**REQUIRED WORK:** List, from the lines below, each one with "downcast" in it.

------ EXTRACTED MATERIAL ------

(* ===== verification/Recording.v ===== *)
(** * The device rail: [dh-vmm/src/recording.rs]

    One log segment's devices, log, memory and pending interrupts.  [service_exit]
    answers the guest's exits; the [apply_*] and [log_*] methods pair a device
    change with its record; [seal_rail] ends the segment.  What an exit handler
    writes into the exit's buffer is its [Answer]. *)

From S2P Require Import Prelude Vt DhiLog LogReader LogRoundtrip DevCtx Devices DevicesOk Bus DhSnapSections Lapic Msr Kvm Boundary RunCtl.

Definition stop_reason_u8 (why : StopReason) : Z :=
  match why with
  | BudgetReached => 1
  | GoalSatisfied => 2
  | NextSdkEvent => 3
  | HardCapReached => 4
  | Paused => 5
  | GuestHalted => 6
  end.

Inductive RailDevice := pv_pad | pv_net | pv_clock.
Inductive RecordError :=
| PadRefused (e : Pad.PadError)
| NetRefused (e : Net.NetRxError)
| LogFailed (e : WriteError)
| NoDevice (what : RailDevice)
| UndrainedIrqs (n : nat).

(** The texts of [BoundaryError::Exit]. *)
Inductive RailFault :=
| LapicMmioRead (gpa : Z) (e : LapicError)
| LapicMmioWrite (gpa : Z) (e : LapicError)
| LapicRdmsr (index : Z) (e : LapicError)
| LapicWrmsr (index : Z) (e : LapicError)
| BusRead (gpa : Z) (e : BusError)
| BusWrite (gpa : Z) (e : BusError)
| UnexpectedExit (e : VcpuExit)
| LogFault (e : WriteError).

Inductive Answer :=
| NoAnswer
| Filled (data : bytes)
| MsrError (error : Z)
| MsrValue (data error : Z).

Record DeviceRail {X : AnyChannel} (M E : Type) := mkRail {
  rail_bus : list (Z * BoxDev M E);
  rail_lapic : LocalApic;
  rail_serial : Serial.DebugSerial;
  rail_entropy : E;
  rail_log : LogWriter;
  rail_mem : M;
  rail_irqs : list Z }.
Arguments mkRail {X M E}. Arguments rail_bus {X M E}. Arguments rail_lapic {X M E}. Arguments rail_serial {X M E}.
Arguments rail_entropy {X M E}. Arguments rail_log {X M E}. Arguments rail_mem {X M E}. Arguments rail_irqs {X M E}.

Section Rail.
Context {X : AnyChannel} {M E : Type}.
Local Notation DeviceRail := (DeviceRail M E).

Definition DeviceRail_new (bus : list (Z * BoxDev M E)) (entropy : E) (log : LogWriter) (mem : M) : DeviceRail :=
  mkRail bus LocalApic_default Serial.DebugSerial_new entropy log mem [].

Definition with_lapic (a : LocalApic) (r : DeviceRail) : DeviceRail :=
  mkRail (rail_bus r) a (rail_serial r) (rail_entropy r) (rail_log r) (rail_mem r) (rail_irqs r).
Definition with_serial (s : Serial.DebugSerial) (r : DeviceRail) : DeviceRail :=
  mkRail (rail_bus r) (rail_lapic r) s (rail_entropy r) (rail_log r) (rail_mem r) (rail_irqs r).
Definition with_log (w : LogWriter) (r : DeviceRail) : DeviceRail :=
  mkRail (rail_bus r) (rail_lapic r) (rail_serial r) (rail_entropy r) w (rail_mem r) (rail_irqs r).
Definition with_irqs (q : list Z) (r : DeviceRail) : DeviceRail :=
  mkRail (rail_bus r) (rail_lapic r) (rail_serial r) (rail_entropy r) (rail_log r) (rail_mem r) q.
Definition with_device (bus : list (Z * BoxDev M E)) (m : M) (r : DeviceRail) : DeviceRail :=
  mkRail bus (rail_lapic r) (rail_serial r) (rail_entropy r) (rail_log r) m (rail_irqs r).
(** The fields the context of an exit borrows. *)
Definition rail_ctx (icount : Z) (r : DeviceRail) : DevCtx M E :=
  DevCtx_new icount 0 (rail_log r) (rail_mem r) (rail_entropy r) (rail_irqs r).
Definition with_ctx (bus : list (Z * BoxDev M E)) (c : DevCtx M E) (r : DeviceRail) : DeviceRail :=
  mkRail bus (rail_lapic r) (rail_serial r) (ctx_entropy c) (ctx_log c) (ctx_mem c) (irq_queue c).

(** ** Exits *)

Definition serial_port (port : Z) : bool := (PIO_SERIAL_BASE <=? port) && (port <? PIO_SERIAL_BASE + PIO_SERIAL_LEN).

(** The result, what the guest sees, and the rail. *)
Definition exit_result : Type := outcome RailFault unit * Answer * DeviceRail.

(** The last check of [service_exit]. *)
Definition check_log (fault : option WriteError) (a : Answer) (r : DeviceRail) : exit_result :=
  match fault with Some e => (Err (LogFault e), a, r) | None => (Ok tt, a, r) end.

Definition service_exit (icount : Z) (e : VcpuExit) (r : DeviceRail) : exit_result :=
  let ctx := rail_ctx icount r in
  match e with
  | IoOut port data =>
      if serial_port port then check_log (log_fault ctx) NoAnswer (with_serial (Serial.pio_write port data (rail_serial r)) r)
      else check_log (log_fault ctx) NoAnswer r
  | IoIn port len =>
      if serial_port port then check_log (log_fault ctx) (Filled (Serial.pio_read port len (rail_serial r))) r
      else check_log (log_fault ctx) (Filled (zeros len)) r
  | MmioRead gpa len =>
      if contains_mmio gpa then
        match read_mmio (rail_lapic r) gpa len with
        | Ok data => check_log (log_fault ctx) (Filled data) r
        | Err e => (Err (LapicMmioRead gpa e), NoAnswer, r)
        | Panic => (Panic, NoAnswer, r)
        end
      else
        match Bus.read gpa len ctx (rail_bus r) with
        | (Ok data, bus, ctx) => check_log (log_fault ctx) (Filled data) (with_ctx bus ctx r)
        | (Err e, bus, ctx) => (Err (BusRead gpa e), NoAnswer, with_ctx bus ctx r)
        | (Panic, bus, ctx) => (Panic, NoAnswer, with_ctx bus ctx r)
        end
  | MmioWrite gpa data =>
      if contains_mmio gpa then
        match write_mmio gpa data (rail_lapic r) with
        | (Ok _, a) => check_log (log_fault ctx) NoAnswer (with_lapic a r)
        | (Err e, a) => (Err (LapicMmioWrite gpa e), NoAnswer, with_lapic a r)
        | (Panic, a) => (Panic, NoAnswer, with_lapic a r)
        end
      else
        match Bus.write gpa data ctx (rail_bus r) with
        | (Ok _, bus, ctx) => check_log (log_fault ctx) NoAnswer (with_ctx bus ctx r)
        | (Err e, bus, ctx) => (Err (BusWrite gpa e), NoAnswer, with_ctx bus ctx r)
        | (Panic, bus, ctx) => (Panic, NoAnswer, with_ctx bus ctx r)
        end
  | X86Rdmsr index =>
      if is_lapic_msr index then
        match read_msr (rail_lapic r) index with
        | Ok value => check_log (log_fault ctx) (MsrValue value 0) r
        | Err e => (Err (LapicRdmsr index e), MsrError 1, r)
        | Panic => (Panic, NoAnswer, r)
        end
      else
        match on_denied_rdmsr index with
        | SupplyValue value => check_log (log_fault ctx) (MsrValue value 0) r
        | AckWrite | InjectGp => check_log (log_fault ctx) (MsrError 1) r
        end
  | X86Wrmsr index data =>
      if is_lapic_msr index then
        match write_msr index data (rail_lapic r) with
        | (Ok _, a) => check_log (log_fault ctx) (MsrError 0) (with_lapic a r)
        | (Err e, a) => (Err (LapicWrmsr index e), MsrError 1, with_lapic a r)
        | (Panic, a) => (Panic, NoAnswer, with_lapic a r)
        end
      else
        match on_denied_wrmsr index with
        | SupplyValue _ | AckWrite => check_log (log_fault ctx) (MsrError 0) r
        | InjectGp => check_log (log_fault ctx) (MsrError 1) r
        end
  | other => (Err (UnexpectedExit other), NoAnswer, r)
  end.

(** ** Reaching a concrete device *)

Definition downcast {T} (tag : AnyId T) (b : BoxDev M E) : option (T * (T -> BoxDev M E)) :=
  a ← box_any b;
  eq ← same_type a tag;
  Some (eq_rect _ (fun U => U) (box_val b) _ eq,
        fun v => mkBox (box_ty b) (box_dev b) (box_any b) (eq_rect_r (fun U => U) v eq)).

Fixpoint find_id (id : Z) (bus : list (Z * BoxDev M E)) : option nat :=
  match bus with
  | [] => None
  | (_, dev) :: bus => if box_id dev =? id then Some 0%nat else S <$> find_id id bus
  end.

(** [device_mut], and what the caller does with the reference; guest memory is
    borrowed beside it. *)
Definition device_mut {T A} (tag : AnyId T) (id : Z) (what : RailDevice)
    (f : T -> M -> outcome RecordError A * M * T) : method DeviceRail RecordError A := fun r =>
  match (i ← find_id id (rail_bus r); e ← rail_bus r !! i; d ← downcast tag e.2; Some (i, e.1, d)) with
  | None => (Err (NoDevice what), r)
  | Some (i, base, (v, put)) =>
      let '(o, m, v) := f v (rail_mem r) in (o, with_device (<[i := (base, put v)]> (rail_bus r)) m r)
  end.

(** A writer call on the rail's log. *)
Definition rail_record (call : method LogWriter WriteError unit) : method DeviceRail RecordError unit := fun r =>
  let '(o, w) := call (rail_log r) in (err_map LogFailed o, with_log w r).

Definition push_vector (v : option Z) : method DeviceRail RecordError unit := fun r =>
  (Ok tt, match v with Some v => with_irqs (rail_irqs r ++ [v]) r | None => r end).

(** ** Canonical inputs *)

Definition apply_pad_set (icount boundary_rip port buttons frame_hint : Z) : method DeviceRail RecordError (option Z) :=
  vector ← device_mut AnyPad Pad.DEVICE_ID_PV_PAD pv_pad (fun pad m =>
    let '(o, pad) := Pad.apply_pad_set port buttons pad in (err_map PadRefused o, m, pad));
  _ ← rail_record (pad_set icount boundary_rip port buttons frame_hint);
  _ ← push_vector vector;
  mret vector.

Definition apply_net_rx `{!GuestMem M} (icount boundary_rip : Z) (frame : bytes) : method DeviceRail RecordError (option Z) :=
  vector ← device_mut AnyNet Net.DEVICE_ID_PV_NET pv_net (fun net m =>
    let '(o, m, net) := Net.apply_net_rx frame m net in (err_map NetRefused o, m, net));
  _ ← rail_record (net_rx icount boundary_rip frame);
  _ ← push_vector vector;
  mret vector.

Definition apply_dev_event (icount boundary_rip device_id event_type : Z) (payload : bytes) :
    method DeviceRail RecordError (option Z) :=
  _ ← rail_record (dev_event icount boundary_rip device_id event_type payload);
  mret None.

(** The frame of a transmit that just succeeded. *)
Definition drain_net_tx `{!GuestMem M} : method DeviceRail RecordError (option bytes) :=
  regs ← device_mut AnyNet Net.DEVICE_ID_PV_NET pv_net (fun net m => (Ok (Net.tx_regs net), m, net));
  let '(gpa, len, status) := regs : Z * Z * Z in
  if negb (status =? Net.STATUS_OK) || (len =? 0) then mret None
  else if Net.MAX_FRAME <? len then (fun r => (Err (NetRefused Net.FrameTooBig), r))
  else fun r =>
    match mem_read (rail_mem r) gpa (zeros (Z.to_nat len)) with
    | (true, frame) => (Ok (Some frame), r)
    | (false, _) => (Err (NetRefused Net.MemFault), r)
    end.

(** ** AUX records *)

Definition log_timer_fired (icount boundary_rip : Z) (fired : TimerFired) : method DeviceRail RecordError unit :=
  _ ← device_mut AnyClock Clock.DEVICE_ID_PV_CLOCK pv_clock (fun clk m => (Ok tt, m, Clock.disarm clk));
  rail_record (timer_fire icount boundary_rip (tf_vector fired) (armed_deadline_vns fired) (tf_delivered_icount fired)).

Definition set_clock_vns_base (vns : Z) : method DeviceRail RecordError unit :=
  device_mut AnyClock Clock.DEVICE_ID_PV_CLOCK pv_clock (fun clk m => (Ok tt, m, Clock.set_vns_base vns clk)).

Definition log_epoch_hash (epoch_index icount : Z) (chain_value : bytes) : method DeviceRail RecordError unit :=
  rail_record (epoch_hash icount 0 epoch_index chain_value).

Definition log_bisection_checkpoint (icount boundary_rip max_covered_gap : Z) (checkpoint_snapshot_ref : bytes)
    (checkpoint_vns : Z) : method DeviceRail RecordError unit :=
  rail_record (bisection_checkpoint icount boundary_rip max_covered_gap checkpoint_snapshot_ref checkpoint_vns).

(** ** Sealing *)

Definition seal_params (outcome : SegmentOutcome) (end_snapshot_id : bytes) : SealParams :=
  mkSealParams end_snapshot_id (b_icount (boundary outcome)) (vns outcome) (state_hash outcome)
    (stop_reason_u8 (reason outcome)).
Definition seal_rail {B : Blake3} (o : SegmentOutcome) (end_snapshot_id : bytes) (r : DeviceRail) : outcome RecordError bytes :=
  match rail_irqs r with
  | [] => err_map LogFailed (seal (seal_params o end_snapshot_id) (rail_log r))
  | q => Err (UndrainedIrqs (length q))
  end.
End Rail.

------

**OUTPUT BELOW:**
Definition downcast {T} (tag : AnyId T) (b : BoxDev M E) : option (T * (T -> BoxDev M E)) :=
  match (i ← find_id id (rail_bus r); e ← rail_bus r !! i; d ← downcast tag e.2; Some (i, e.1, d)) with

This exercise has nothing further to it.